(* ===== verification/LocalFs.v ===== *)
(** * Atomic files in a private directory ([werewolf-core/src/local_fs])

    [Module LocalFs]: the checks of [directory.rs] on the directory and of
    [atomic.rs] on a file, [PrivateDirectory::read] and
    [PrivateDirectory::replace_with] with every system call that can fail.

    The disk is the directory as system calls see it ([live]) together with
    the states it went through since it was last synchronized ([pending]):
    after a power failure any of them may be found, and a file whose own
    contents were not synchronized may hold anything. [subs] has the contents
    of the directories below, by inode; a power failure may change them. Which system calls of
    a write fail is an oracle of the disk, indexed by the number of calls
    made so far; a process that is stopped at the n-th call is the oracle
    that fails from there on. *)

From stdpp Require Import gmap.
From S2P Require Export Serde.

Local Open Scope Z_scope.

Module LocalFs.

Inductive FileType : Type :=
| RegularFile
| Directory
| Symlink
| Fifo
| Socket
| CharacterDevice
| BlockDevice.

#[export] Instance file_type_eq_dec : EqDecision FileType.
Proof. solve_decision. Defined.

(** An entry of the directory: its [Stat] and its contents. *)
Record Node : Type := mkNode {
  n_type : FileType;
  n_uid : Z;
  n_gid : Z;
  n_mode : Z;
  n_nlink : Z;
  n_inode : Z * Z;
  n_data : list byte;
  n_synced : bool
}.

#[export] Instance node_eq_dec : EqDecision Node.
Proof. solve_decision. Defined.

Notation Dir := (gmap str Node).

Record Disk : Type := mkDisk {
  live : Dir;
  pending : list Dir;
  self_stat : Node;
  umask : Z;
  next_inode : Z * Z;
  sys : nat → option nat;
  calls : nat;
  unreadable : str → bool;
  entropy : nat → option (array 16);
  subs : gmap (Z * Z) Dir
}.

Record PrivateDirectory : Type := mkPrivate {
  uid : Z;
  gid : Z
}.

Inductive IoError : Type :=
| Unsafe
| Exists
| NoEntry
| SystemCall
| InvalidData
| Other.

Inductive CommitOutcome : Type :=
| NotCommitted (e : IoError)
| DurablyCommitted
| IndeterminateAfterRename (e : IoError).

Inductive Point : Type :=
| BeforeCreate
| AfterCreate
| MidWrite
| BeforeFileSync
| BeforeRename
| AfterRename
| AfterDirectorySync.

(** ** The system calls that change the disk *)

Definition set_live (d : Disk) (l : Dir) : Disk :=
  mkDisk l (d.(pending) ++ [d.(live)]) d.(self_stat) d.(umask) d.(next_inode) d.(sys) d.(calls)
    d.(unreadable) d.(entropy) d.(subs).
Definition count (d : Disk) : Disk :=
  mkDisk d.(live) d.(pending) d.(self_stat) d.(umask) d.(next_inode) d.(sys) (S d.(calls))
    d.(unreadable) d.(entropy) d.(subs).
Definition flushed (d : Disk) : Disk :=
  mkDisk d.(live) [] d.(self_stat) d.(umask) d.(next_inode) d.(sys) d.(calls) d.(unreadable) d.(entropy) d.(subs).
Definition take_inode (d : Disk) : Disk :=
  mkDisk d.(live) d.(pending) d.(self_stat) d.(umask) (d.(next_inode).1, d.(next_inode).2 + 1) d.(sys)
    d.(calls) d.(unreadable) d.(entropy) d.(subs).

(** A computation on the disk that can fail. *)
Definition fsm (A : Type) : Type := Disk → result IoError A * Disk.
#[export] Instance fsm_ret : MRet fsm := λ A a d, (Ok a, d).
#[export] Instance fsm_bind : MBind fsm := λ A B f m d,
  match m d with
  | (Ok a, d') => f a d'
  | (Err e, d') => (Err e, d')
  end.
Definition fail {A} (e : IoError) : fsm A := λ d, (Err e, d).
Definition guard (b : bool) (e : IoError) : fsm () := if b then mret () else fail e.
Definition pure {A} (r : result IoError A) : fsm A := λ d, (r, d).
Definition gets {A} (f : Disk → A) : fsm A := λ d, (Ok (f d), d).
Definition modify (f : Disk → Disk) : fsm () := λ d, (Ok (), f d).

(** A system call that may fail and has no effect of its own here. *)
Definition call : fsm () := λ d,
  (match d.(sys) d.(calls) with None => Ok () | Some _ => Err SystemCall end, count d).

(** ** Checks *)

Inductive Component : Type :=
| RootDir
| CurDir
| ParentDir
| Normal (s : str).

Definition component (s : str) : Component :=
  if bool_decide (s = lit "..") then ParentDir else Normal s.

(** [Path::components]: a leading [.] is kept, other [.] and empty parts
    are skipped. *)
Definition components (path : str) : list Component :=
  let parts := split_on x2f path in
  let rooted := match path with b :: _ => bool_decide (b = x2f) | [] => false end in
  (if rooted then [RootDir]
   else match parts with p :: _ => if bool_decide (p = lit ".") then [CurDir] else [] | [] => [] end)
  ++ (component <$> filter (λ p, p ≠ [] ∧ p ≠ lit ".") parts).

Definition name_ok (nm : str) : bool :=
  match components nm with [Normal _] => true | _ => false end.

(** The octal constants of the sources. *)
Definition O7777 : Z := 4095.
Definition O1000 : Z := 512.
Definition O700 : Z := 448.
Definition O600 : Z := 384.
Definition O022 : Z := 18.

Definition private (s : Node) (uid gid : Z) : bool :=
  bool_decide (s.(n_type) = Directory) && (s.(n_uid) =? uid) && (s.(n_gid) =? gid)
  && (Z.land s.(n_mode) O7777 =? O700).

(** A directory on the way to the leaf. *)
Definition ancestor (s : Node) (uid gid : Z) : bool :=
  bool_decide (s.(n_type) = Directory)
  && (let trusted_owner := (s.(n_uid) =? 0) || ((s.(n_uid) =? uid) && (s.(n_gid) =? gid)) in
      let sticky_root := (s.(n_uid) =? 0) && (s.(n_gid) =? 0) && negb (Z.land s.(n_mode) O1000 =? 0) in
      trusted_owner && ((Z.land s.(n_mode) O022 =? 0) || sticky_root)).

Section directory.
Variable self : PrivateDirectory.

Definition regular (s : Node) : bool :=
  bool_decide (s.(n_type) = RegularFile) && (s.(n_uid) =? self.(uid)) && (s.(n_gid) =? self.(gid))
  && (Z.land s.(n_mode) O7777 =? O600) && (s.(n_nlink) =? 1).

(** What [named_regular] answers on a directory, system calls apart. *)
Definition named (d : Disk) (nm : str) : result IoError (option (Z * Z)) :=
  _ ← require (name_ok nm) Unsafe;
  _ ← require (private d.(self_stat) self.(uid) self.(gid)) Unsafe;
  match d.(live) !! nm with
  | None => Ok None
  | Some s => _ ← require (regular s) Unsafe; Ok (Some s.(n_inode))
  end.

(** [named_regular]: [fstat] of the directory and [statat] of the name. *)
Definition named_regular (nm : str) : fsm (option (Z * Z)) :=
  _ ← call;
  r ← gets (λ d, named d nm);
  pure r.

(** [read]: the entry found is the one opened. *)
Definition read (d : Disk) (nm : str) (limit : nat) : result IoError (option (list byte)) :=
  expected ← named d nm;
  match expected, d.(live) !! nm with
  | Some _, Some s =>
      if d.(unreadable) nm then Err SystemCall
      else if (limit <? length s.(n_data))%nat then Err Unsafe
      else Ok (Some s.(n_data))
  | _, _ => Ok None
  end.

(** ** The atomic replacement *)

(** [openat] with [CREATE | EXCL]. *)
Definition create (temporary : str) : fsm Node :=
  _ ← call;
  old ← gets (λ d, d.(live) !! temporary);
  _ ← guard (bool_decide (old = None)) Exists;
  inode ← gets next_inode;
  mask ← gets umask;
  let node := mkNode RegularFile self.(uid) self.(gid) (Z.land O600 (Z.lnot mask)) 1 inode [] false in
  _ ← modify (λ d, set_live (take_inode d) (<[temporary := node]> d.(live)));
  mret node.

(** Appends to the file behind the descriptor, if the name still leads to
    it; a write that fails may have written a part. *)
Definition append (temporary : str) (inode : Z * Z) (more : list byte) (d : Disk) : Disk :=
  match d.(live) !! temporary with
  | Some n =>
      if decide (n.(n_inode) = inode)
      then set_live d (<[temporary := mkNode n.(n_type) n.(n_uid) n.(n_gid) n.(n_mode) n.(n_nlink)
             n.(n_inode) (n.(n_data) ++ more) false]> d.(live))
      else d
  | None => d
  end.
Definition write_all (temporary : str) (inode : Z * Z) (data : list byte) : fsm () := λ d,
  match d.(sys) d.(calls) with
  | None => (Ok (), append temporary inode data (count d))
  | Some k => (Err SystemCall, append temporary inode (take k data) (count d))
  end.

(** [fsync] of the file. *)
Definition sync_file (temporary : str) (inode : Z * Z) : fsm () :=
  _ ← call;
  modify (λ d, match d.(live) !! temporary with
    | Some n =>
        if decide (n.(n_inode) = inode)
        then set_live d (<[temporary := mkNode n.(n_type) n.(n_uid) n.(n_gid) n.(n_mode) n.(n_nlink)
               n.(n_inode) n.(n_data) true]> d.(live))
        else d
    | None => d
    end).

(** [renameat], with [NOREPLACE] when the name was free. *)
Definition rename (temporary nm : str) (noreplace : bool) : fsm () :=
  _ ← call;
  src ← gets (λ d, d.(live) !! temporary);
  dst ← gets (λ d, d.(live) !! nm);
  match src with
  | None => fail NoEntry
  | Some n =>
      _ ← guard (negb (noreplace && bool_decide (is_Some dst))) Exists;
      modify (λ d, set_live d (<[nm := n]> (delete temporary d.(live))))
  end.

Definition sync_directory : fsm () := _ ← call; modify flushed.

Definition unlink (temporary : str) : fsm () :=
  _ ← call; modify (λ d, set_live d (delete temporary d.(live))).

(** [point] is the hook of [replace_with]; [replace] passes one that does
    nothing. *)
Variable point : Point → fsm ().

(** The closure of [replace_with] from the creation of the temporary file to
    the checks before the rename. The two mutable variables are returned. *)
Definition prepare (nm : str) (data : list byte) (create_only : bool) (temporary : str)
    : fsm (option (Z * Z)) :=
  _ ← guard (name_ok temporary) Unsafe;
  _ ← guard (negb ((Z.to_nat (1024 * 1024) <? length data)%nat || bool_decide (nm = temporary))) Unsafe;
  before ← named_regular nm;
  _ ← guard (negb (create_only && bool_decide (is_Some before))) Exists;
  _ ← point BeforeCreate;
  mret before.

Definition fill (nm : str) (data : list byte) (temporary : str) (before : option (Z * Z)) (node : Node)
    : fsm () :=
  let inode := node.(n_inode) in
  _ ← point AfterCreate;
  let middle := (length data / 2)%nat in
  _ ← write_all temporary inode (take middle data);
  _ ← point MidWrite;
  _ ← write_all temporary inode (drop middle data);
  _ ← call;
  _ ← point BeforeFileSync;
  _ ← sync_file temporary inode;
  _ ← point BeforeRename;
  now ← named_regular nm;
  tmp ← named_regular temporary;
  _ ← guard (bool_decide (now = before) && bool_decide (tmp = Some inode)) Unsafe;
  rename temporary nm (bool_decide (before = None)).

Definition settle : fsm () :=
  _ ← point AfterRename;
  _ ← sync_directory;
  point AfterDirectorySync.

(** The clean-up of a temporary file that was created. *)
Definition cleanup (temporary : str) (inode : Z * Z) : fsm () :=
  found ← named_regular temporary;
  if decide (found = Some inode) then unlink temporary else mret ().

Definition replace_with (nm : str) (data : list byte) (create_only : bool) (temporary : str)
    (d : Disk) : CommitOutcome * Disk :=
  match (before ← prepare nm data create_only temporary; node ← create temporary; mret (before, node)) d with
  | (Err e, d1) => (NotCommitted e, d1)
  | (Ok (before, node), d1) =>
      match (_ ← call; guard (regular node) Unsafe : fsm ()) d1 with
      | (Err e, d2) => (NotCommitted e, d2)
      | (Ok _, d2) =>
          match fill nm data temporary before node d2 with
          | (Err e, d3) => (NotCommitted e, (cleanup temporary node.(n_inode) d3).2)
          | (Ok _, d3) =>
              match settle d3 with
              | (Ok _, d4) => (DurablyCommitted, d4)
              | (Err e, d4) => (IndeterminateAfterRename e, d4)
              end
          end
      end
  end.

End directory.

(** [replace]: the name of the temporary file is random. *)
Definition temporary_name (suffix : array 16) : str := lit ".state-" ++ hex (array_bytes suffix) ++ lit ".tmp".
Definition replace (self : PrivateDirectory) (nm : str) (data : list byte) (create_only : bool)
    (d : Disk) : CommitOutcome * Disk :=
  let d' := count d in
  match d.(entropy) d.(calls) with
  | None => (NotCommitted Other, d')
  | Some suffix => replace_with self (λ _, mret ()) nm data create_only (temporary_name suffix) d'
  end.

Problem description: Go back to the start of the listing above. Reproduce each line exactly, ending with the line that contains "[PrivateDirectory::replace_with] with every".

Result of this exercise:
(* ===== verification/LocalFs.v ===== *)
(** * Atomic files in a private directory ([werewolf-core/src/local_fs])

    [Module LocalFs]: the checks of [directory.rs] on the directory and of
    [atomic.rs] on a file, [PrivateDirectory::read] and
    [PrivateDirectory::replace_with] with every system call that can fail.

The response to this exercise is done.